Bob Overy was fairly short and quite rotund. He was a jolly figure, humorous and affable. But he could lose his temper quickly - you were aware there was another side to him. He commanded respect through personality. You wanted to please him because you liked him.

He realised I had potential as I was good at writing essays, although I never had a sense of him singling me out as exceptional. But I was one of a small group chosen to sit O-level English in January instead of June.

Bob Overy didn’t have a dry academic approach. He had enthusiasm, you felt you were part of the journey with him, instead of being led by the nose. He told us about the First World War poet Wilfred Owen. I remember being very moved when he told us Owen had died four days before the Armistice.

The English teacher in my first novel, Acts of Revision, is a cross between Bob Overy and Miss Jean Brodie. I used extracts from the reports Bob Overy wrote about me in Acts of Revision.

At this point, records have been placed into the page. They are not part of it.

Lemma chunks_cons n w l : (0 < n)%nat → length w = n → chunks n (w ++ l) = w :: chunks n l.
Proof.
  intros Hn Hw. unfold chunks. destruct w as [| x w]; [simpl in Hw; lia |]. cbn [app length chunks_of]. rewrite app_comm_cons.
  rewrite take_app_length', drop_app_length' by done. f_equal. apply chunks_of_fuel; [done | rewrite length_app; lia | done].
Qed.

Lemma chunks_short n l : (length l <= n)%nat → l ≠ [] → chunks n l = [l].
Proof.
  intros Hl Hne. unfold chunks. destruct l as [| x l]; [done |]. cbn [length chunks_of]. rewrite take_ge, drop_ge by done. by destruct (length l).
Qed.

(** Full pieces and a rest are determined by their concatenation. *)
Lemma chunks_concat n ws out : (0 < n)%nat → Forall (λ w, length w = n) ws → (length out < n)%nat →
  chunks n (concat ws ++ out) = ws ++ (if bool_decide (out = []) then [] else [out]).
Proof.
  intros Hn Hws Ho. induction Hws as [| w ws Hw _ IH]; cbn [concat app].
  - case_bool_decide as E; [by subst |]. apply chunks_short; [lia | done].
  - rewrite <- app_assoc, chunks_cons by done. by rewrite IH.
Qed.

Lemma chunks_concat_id n l : (0 < n)%nat → concat (chunks n l) = l.
Proof.
  intros Hn. unfold chunks. assert (∀ f l, (length l <= f)%nat → concat (chunks_of f n l) = l) as H; [| by apply H].
  induction f as [| f IH]; intros [| x k] Hf; simpl length in *; try lia; [done.. |]. cbn [chunks_of concat]. rewrite IH by (rewrite length_drop; simpl length; lia). apply take_drop.
Qed.

(** What has happened between two states: [ws] was written in full blocks,
    [nf] full and [np] other blocks were read. *)
Record progress (ws : list (list Z)) (nf np : nat) (s s' : io) : Prop := {
  pr_written : written s' = written s ++ place (wpos s) ws;
  pr_wpos : wpos s' = wpos s + Z.of_nat (length (concat ws));
  pr_in_full : u32 (in_full (st s')) = u32 (in_full (st s) + Z.of_nat nf);
  pr_in_partial : u32 (in_partial (st s')) = u32 (in_partial (st s) + Z.of_nat np);
  pr_out_full : u32 (out_full (st s')) = u32 (out_full (st s) + Z.of_nat (length ws));
  pr_out_partial : out_partial (st s') = out_partial (st s);
  pr_contents : contents s' = contents s;
}.

Lemma u32_step x y z a b : u32 y = u32 (x + a) → u32 z = u32 (y + b) → u32 z = u32 (x + (a + b)).
Proof.
  unfold wrapu. intros Hy ->. rewrite <- Zplus_mod_idemp_l, Hy, Zplus_mod_idemp_l. f_equal. lia.
Qed.

Lemma progress_trans ws ws' nf nf' np np' s s1 s2 : progress ws nf np s s1 → progress ws' nf' np' s1 s2 → progress (ws ++ ws') (nf + nf') (np + np') s s2.
Proof.
  intros [] []. split; try congruence.
  - rewrite place_app, app_assoc. congruence.
  - rewrite concat_app, length_app. lia.
  - rewrite Nat2Z.inj_add. by eapply u32_step.
  - rewrite Nat2Z.inj_add. by eapply u32_step.
  - rewrite length_app, Nat2Z.inj_add. by eapply u32_step.
Qed.

(** The state of the input. *)
Record same_input (s s' : io) : Prop := {
  si_pos : pos s' = pos s;
  si_nreads : nreads s' = nreads s;
}.

Lemma progress_refl s : progress [] 0 0 s s.
Proof. split; rewrite ?Z.add_0_r; try done. by rewrite app_nil_r. Qed.

Lemma write_full w s : ∃ s', (write w;; count_stat add_out_full;; mret ([] : list Z)) s = Ret ([], s') ∧ progress [w] 0 0 s s' ∧ same_input s s'.
Proof.
  eexists. split; [done |]. split; [| by split]. split; cbn; rewrite ?app_nil_r, ?Z.add_0_r; try done. unfold wrapu. by rewrite Zmod_mod.
Qed.

Section collect.
Context (n : Z) (Hn : 0 < n < 2 ^ 31).

Lemma collect_ok fuel : ∀ out buf s, Z.of_nat (length out) < n → (length buf < fuel)%nat →
  ∃ ws out' s', collect fuel n out buf s = Ret ((out', []), s') ∧ progress ws 0 0 s s' ∧ same_input s s' ∧
    concat ws ++ out' = out ++ buf ∧ Forall (λ w, Z.of_nat (length w) = n) ws ∧ Z.of_nat (length out') < n.
Proof using Hn.
  induction fuel as [| fuel IH]; intros out buf s Ho Hf; [lia |]. cbn [collect].
  rewrite (wrapu_small 32 (n - _)) by (unfold in_u; lia). set (space := if _ <? _ then _ else _).
  assert (space = Z.min (Z.of_nat (length buf)) (n - Z.of_nat (length out))) as Es by (unfold space; destruct (Z.ltb_spec (Z.of_nat (length buf)) (n - Z.of_nat (length out))); lia).
  clearbody space. set (out1 := out ++ take (Z.to_nat space) buf). set (buf1 := drop (Z.to_nat space) buf).
  assert (out1 ++ buf1 = out ++ buf) as Eob by (unfold out1, buf1; by rewrite <- app_assoc, take_drop).
  assert (length out1 = (length out + Z.to_nat space)%nat) as Hl1 by (unfold out1; rewrite length_app, length_take; lia).
  assert (length buf1 = (length buf - Z.to_nat space)%nat) as Hl2 by (unfold buf1; by rewrite length_drop).
  destruct (Z.eqb_spec (Z.of_nat (length out1)) n) as [Hfull | Hpart].
  - destruct (write_full out1 s) as (s1 & E1 & Hp1 & Hi1). rewrite (pbind_ok _ _ _ _ _ E1). cbn [bool_decide]. rewrite (bool_decide_eq_true_2 ([] = [])) by done. cbn [andb].
    case_bool_decide as Eb; cbn [negb].
    + exists [out1], [], s1. split_and!; [by rewrite Eb | done | done | by rewrite <- Eob, Eb; simpl; rewrite !app_nil_r | by constructor | simpl; lia].
    + destruct (IH [] buf1 s1) as (ws & out' & s' & E & Hp & [] & Hc & Hws & Ho'); [simpl; lia | lia |].
      exists (out1 :: ws), out', s'. split_and!; [done | by apply (progress_trans [out1] ws 0 0 0 0 s s1 s') | destruct Hi1; split; congruence | | by constructor | done].
      cbn [concat]. by rewrite <- app_assoc, Hc.
  - assert (buf1 = []) as Eb by (apply nil_length_inv; lia). exists [], out1, s. erewrite pbind_ok by done. rewrite Eb, app_nil_r in *. rewrite (bool_decide_eq_true_2 ([] = [])) by done. cbn [negb]. rewrite andb_false_r.
    split_and!; [done | apply progress_refl | done | done | constructor | lia].
Qed.

Lemma put_block_ok out buf s : Z.of_nat (length out) < n →
  ∃ ws out' s', put_block n out buf s = Ret (out', s') ∧ progress ws 0 0 s s' ∧ same_input s s' ∧
    concat ws ++ out' = out ++ buf ∧ Forall (λ w, Z.of_nat (length w) = n) ws ∧ Z.of_nat (length out') < n.
Proof using Hn.
  intros Ho. unfold put_block. destruct (bool_decide (out = []) && _) eqn:E.
  - apply andb_prop in E as [->%bool_decide_eq_true E%Z.eqb_eq]. destruct (write_full buf s) as (s1 & E1 & Hp1 & Hi1).
    exists [buf], [], s1. split_and!; [done | done | done | by simpl; rewrite !app_nil_r | by constructor | simpl; lia].
  - destruct (collect_ok (S (length buf)) out buf s Ho) as (ws & out' & s' & E1 & H); [lia |].
    exists ws, out', s'. rewrite (pbind_ok _ _ _ _ _ E1). done.
Qed.
End collect.

(** The blocks that [read] delivers from the [k]-th call on, in at most
    [rounds] calls. *)
Fixpoint deliver (sizes : nat → nat) (ibs : nat) (rounds k : nat) (data : list Z) : list (list Z) :=
  match rounds, data with
  | S rounds, _ :: _ =>
      let n := Nat.min (Nat.max 1 (sizes k)) ibs in
      take n data :: deliver sizes ibs rounds (S k) (drop n data)
  | _, _ => []
  end.

Lemma deliver_concat sizes n : (0 < n)%nat → ∀ rounds k data, (length data <= rounds)%nat → concat (deliver sizes n rounds k data) = data.
Proof.
  intros Hn. induction rounds as [| rounds IH]; intros k [| x data] Hr; simpl length in *; try lia; [done.. |].
  cbn [deliver concat]. rewrite IH by (rewrite length_drop; simpl length; lia). apply take_drop.
Qed.

Lemma deliver_rounds sizes n : (0 < n)%nat → ∀ r1 r2 k data, (length data <= r1)%nat → (length data <= r2)%nat → deliver sizes n r1 k data = deliver sizes n r2 k data.
Proof.
  intros Hn. induction r1 as [| r1 IH]; intros r2 k [| x data] H1 H2; simpl length in *; try lia; [by destruct r2.. |].
  destruct r2 as [| r2]; [lia |]. cbn [deliver]. f_equal. apply IH; rewrite length_drop; simpl length; lia.
Qed.

(** A file that is not a pipe delivers full blocks. *)
Lemma deliver_full sizes n : (0 < n)%nat → (∀ k, (n <= sizes k)%nat) → ∀ rounds k data, (length data <= rounds)%nat → deliver sizes n rounds k data = chunks n data.
Proof.
  intros Hn Hs. assert (∀ rounds k data, deliver sizes n rounds k data = chunks_of rounds n data) as H.
  { induction rounds as [| rounds IH]; intros k [| x data]; [done.. |]. cbn [deliver chunks_of]. specialize (Hs k). replace (Nat.min _ n) with n by lia. by rewrite IH. }
  intros rounds k data Hr. rewrite H. by apply chunks_of_fuel.
Qed.

(** ... and with [count] blocks its beginning. *)
Lemma deliver_count sizes n : (0 < n)%nat → (∀ k, (n <= sizes k)%nat) → ∀ rounds k data, concat (deliver sizes n rounds k data) = take (rounds * n) data.
Proof.
  intros Hn Hs. induction rounds as [| rounds IH]; intros k data; [done |]. destruct data as [| x data]; [by rewrite take_nil |].
  cbn [deliver concat]. specialize (Hs k). replace (Nat.min _ n) with n by lia. rewrite IH. cbn [Nat.mul]. rewrite <- (take_drop n (x :: data)) at 3.
  destruct (decide (n <= length (x :: data))%nat).
  - rewrite take_app, take_take, Nat.min_r, length_take, Nat.min_l by lia. do 2 f_equal. lia.
  - rewrite drop_ge by lia. rewrite take_nil, !app_nil_r. rewrite (take_ge (x :: data) n) by lia. by rewrite take_ge by lia.
Qed.

Lemma drop_length_take n (l : list Z) : drop (length (take n l)) l = drop n l.
Proof. rewrite length_take. destruct (decide (n <= length l)%nat); [by rewrite Nat.min_l |]. rewrite Nat.min_r by lia. by rewrite !drop_ge by lia. Qed.

Section loop.
Context (answer : nat → read_answer) (sizes : nat → nat) (v : vars).
Context (Hanswer : ∀ k, answer k = Chunk (sizes k)).
Context (Hibs : 0 < ibs v < 2 ^ 31) (Hobs : 0 < obs v < 2 ^ 31) (Hnoerror : has CONV_NOERROR (conv v) = false).

Definition full_blocks (bs : list (list Z)) : nat := length (filter (λ b, Z.of_nat (length b) = ibs v) bs).
Definition partial_blocks (bs : list (list Z)) : nat := length (filter (λ b, Z.of_nat (length b) ≠ ibs v) bs).

Definition rest_of (s : io) : list Z := drop (Z.to_nat (pos s)) (contents s).

Lemma read_some s x data : 0 <= pos s → rest_of s = x :: data → ∃ s', let b := take (Nat.min (Nat.max 1 (sizes (nreads s))) (Z.to_nat (ibs v))) (x :: data) in
  read answer (ibs v) s = Ret (Got b, s') ∧ progress [] 0 0 s s' ∧ b ≠ [] ∧ (length b <= Z.to_nat (ibs v))%nat ∧
  0 <= pos s' ∧ nreads s' = S (nreads s) ∧ rest_of s' = drop (Nat.min (Nat.max 1 (sizes (nreads s))) (Z.to_nat (ibs v))) (x :: data).
Proof using Hanswer Hibs.
  intros Hpos Hr. unfold rest_of in *. unfold read. rewrite Hanswer. rewrite Hr. set (n := Nat.min _ _). assert (1 <= n)%nat as Hn by (unfold n; lia).
  eexists. cbv zeta. split; [done |]. split_and!.
  - split; cbn; rewrite ?Z.add_0_r; try done. by rewrite app_nil_r.
  - destruct n; [lia | done].
  - rewrite length_take. unfold n. lia.
  - cbn. lia.
  - done.
  - cbn [pos contents next_read move]. rewrite Z2Nat.inj_add, Nat2Z.id by lia. rewrite <- drop_drop, Hr. apply drop_length_take.
Qed.

Lemma read_end s : rest_of s = [] → ∃ s', read answer (ibs v) s = Ret (Got [], s') ∧ progress [] 0 0 s s'.
Proof using Hanswer.
  intros Hr. unfold rest_of in Hr. unfold read. rewrite Hanswer, Hr, take_nil. eexists. split; [done |]. split; cbn; rewrite ?Z.add_0_r; try done. by rewrite app_nil_r.
Qed.

Lemma count_in_ok (b : list Z) s : ∃ s', count_stat (if Z.of_nat (length b) =? ibs v then add_in_full else add_in_partial) s = Ret (tt, s') ∧
  progress [] (full_blocks [b]) (partial_blocks [b]) s s' ∧ same_input s s'.
Proof using Type.
  eexists. split; [done |]. split; [| by split]. unfold full_blocks, partial_blocks. rewrite !filter_cons.
  destruct (Z.eqb_spec (Z.of_nat (length b)) (ibs v)) as [E | E]; [rewrite decide_True, decide_False by auto | rewrite decide_False, decide_True by auto];
    (split; cbn; rewrite ?Z.add_0_r, ?app_nil_r; unfold wrapu; rewrite ?Zmod_mod; done).
Qed.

My old headteacher, Johnnie Johnson, heard all the fuss about Acts of Revision and got hold of a copy. He wrote to me to say how much he enjoyed it. He has retired and lives in Sussex, where he writes about real-life murders and disasters.

A correspondence developed between us. It seemed odd to be on a level footing with my old headteacher. He seemed amused by the idea behind the book, rather than concerned about what I might be saying about his old school. Having read it, he realised it wasn’t about real people. His reaction was very different to that of the Croydon Guardian. The first question the local newspaper reporter asked me was: “How do you feel about dragging your old school through the mud?” I don’t know what has happened to Bob Overy, but I hope he would be pleased that a pupil who didn’t even want to do English literature has ended up a published novelist after being inspired by him.

Martyn Bedford’s debut novel, ‘Acts of Revision’, about a disturbed man who returns to his old school to avenge himself on his teachers, created a sensation after it was sold to the publishers for Pounds 100,000. His second novel, ‘Exit Orange Red’, was published in July by Transworld. Martyn Bedford was talking to Anne Horner.